Find the line containing "(** [compute_row_hash] in [canonical.rs]. *)" in the records below. Copy exactly that line and each one after it, ending at the line containing "Definition set_hashes (prev", and nothing more.

§ §

(* ===== verification/AuditChain.v ===== *)
(** * The audit log in Postgres and its hash chain

    [daimon-audit/src/postgres_sink.rs] (append, query, count), the trigger of
    migration V020 that links each event to the previous one, and
    [daimon-anchor/src] (the independent recomputation of the chain, its
    verification and the anchoring of its head). SHA-256, the renderings of
    timestamps and of [jsonb], and [ILIKE] are parameters. *)

From stdpp Require Import sorting.
From S2P Require Import Prelude RustStd Json Core Inventory PgInventory AuditLog Vault.
From Stdlib Require Import ZArith Ascii.

Local Open Scope Z_scope.

(** ** Parameters *)

(** [sha2::Sha256] and pgcrypto's [digest(_, 'sha256')]. *)
Class Sha256 := {
  sha256 : blob → blob;
  sha256_length : ∀ b, length (sha256 b) = 32%nat;
}.

(** The texts of a timestamp in microseconds ([to_rfc3339_opts(Micros, true)] in
    chrono, [to_char] with microseconds in Postgres) and of a [jsonb] value, and the
    pattern match of [ILIKE]. The two timestamp renderings agree, as the comment
    of [canonical.rs] demands; a rendered object is not empty. *)
Class PgText := {
  rfc3339_micros : Z → string;
  to_char_micros : Z → string;
  jsonb_text : json → string;
  ilike : string → string → bool;
  ts_text_agree : ∀ t, to_char_micros t = rfc3339_micros t;
  jsonb_nonempty : ∀ j, jsonb_text j ≠ "";
}.

(** ** Rows of [audit.events] *)

Record audit_row := mkAuditRow {
  ar_id : Uuid;
  ar_ts : Z;
  ar_actor_id : string;
  ar_action : string;
  ar_target_ref : option string;
  ar_credential_ref : option string;
  ar_op_summary : option string;
  ar_result : string;
  ar_latency_ms : option Z;
  ar_metadata : json;
  ar_prev_hash : blob;
  ar_row_hash : blob;
}.

(** [ORDER BY ts, id]. *)
Definition row_le (x y : audit_row) : Prop :=
  ar_ts x < ar_ts y ∨ ar_ts x = ar_ts y ∧ String.le (ar_id x) (ar_id y).

#[export] Instance row_le_dec : RelDecision row_le.
Proof. intros x y. unfold row_le. apply _. Defined.

Fixpoint insert_ordered (r : audit_row) (l : list audit_row) : list audit_row :=
  match l with
  | [] => [r]
  | x :: l' => if decide (row_le x r) then x :: insert_ordered r l' else r :: l
  end.

Definition oldest_first (rows : list audit_row) : list audit_row :=
  foldl (λ acc r, insert_ordered r acc) [] rows.

(** [ORDER BY ts DESC, id DESC LIMIT 1]. *)
Definition chain_head (rows : list audit_row) : option audit_row := last (oldest_first rows).

(** Rust's [n as i32] and [n as u64]. *)
Definition as_i32 (n : Z) : Z := (n + 2^31) mod 2^32 - 2^31.
Definition i32_as_u64 (n : Z) : Z := n mod 2^64.

Definition GENESIS_PREV_HASH : blob := replicate 32 "000"%char.

(** [parts.join("|")]. *)
Definition join_bar (l : list string) : string := join "|"%char l.

Section Chain.
Context `{Sha256} `{PgText}.

(** [canonicalize] in [canonical.rs], on the columns [verify] reads. *)
Definition canonicalize (r : audit_row) : blob :=
  let metadata_json := jsonb_text (ar_metadata r) in
  bytes (join_bar
    [rfc3339_micros (ar_ts r); ar_actor_id r; ar_action r;
     default "" (ar_target_ref r); default "" (ar_credential_ref r);
     default "" (ar_op_summary r); ar_result r;
     default "" (show_Z <$> ar_latency_ms r);
     if string_eqb metadata_json "" then "{}" else metadata_json]).

(** [compute_row_hash] in [canonical.rs]. *)
Definition compute_row_hash (canonical prev_hash : blob) : blob := sha256 (canonical ++ prev_hash).

(** The trigger [audit.compute_row_hash] of migration V020, which runs under an
    advisory lock before each insertion. *)
Definition trigger_canonical (r : audit_row) : blob :=
  bytes (join_bar
    [to_char_micros (ar_ts r); ar_actor_id r; ar_action r;
     default "" (ar_target_ref r); default "" (ar_credential_ref r);
     default "" (ar_op_summary r); ar_result r;
     default "" (show_Z <$> ar_latency_ms r); jsonb_text (ar_metadata r)]).

Definition set_hashes (prev hash : blob) (r : audit_row) : audit_row :=
  mkAuditRow (ar_id r) (ar_ts r) (ar_actor_id r) (ar_action r) (ar_target_ref r)
    (ar_credential_ref r) (ar_op_summary r) (ar_result r) (ar_latency_ms r)
    (ar_metadata r) prev hash.

Definition insert_row (r : audit_row) (rows : list audit_row) : list audit_row :=
  let prev := default GENESIS_PREV_HASH (ar_row_hash <$> chain_head rows) in
  rows ++ [set_hashes prev (sha256 (trigger_canonical r ++ prev)) r].

(** ** Verification ([verify.rs]) *)

Record ChainBreak := mkBreak {
  br_event_id : Uuid;
  br_ts : Z;
  br_expected : blob;
  br_stored : blob;
}.

Record VerifyReport := mkReport { rows_checked : nat; breaks : list ChainBreak }.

§ §

Result of the exercise –
(** [compute_row_hash] in [canonical.rs]. *)
Definition compute_row_hash (canonical prev_hash : blob) : blob := sha256 (canonical ++ prev_hash).

(** The trigger [audit.compute_row_hash] of migration V020, which runs under an
    advisory lock before each insertion. *)
Definition trigger_canonical (r : audit_row) : blob :=
  bytes (join_bar
    [to_char_micros (ar_ts r); ar_actor_id r; ar_action r;
     default "" (ar_target_ref r); default "" (ar_credential_ref r);
     default "" (ar_op_summary r); ar_result r;
     default "" (show_Z <$> ar_latency_ms r); jsonb_text (ar_metadata r)]).

Definition set_hashes (prev hash : blob) (r : audit_row) : audit_row :=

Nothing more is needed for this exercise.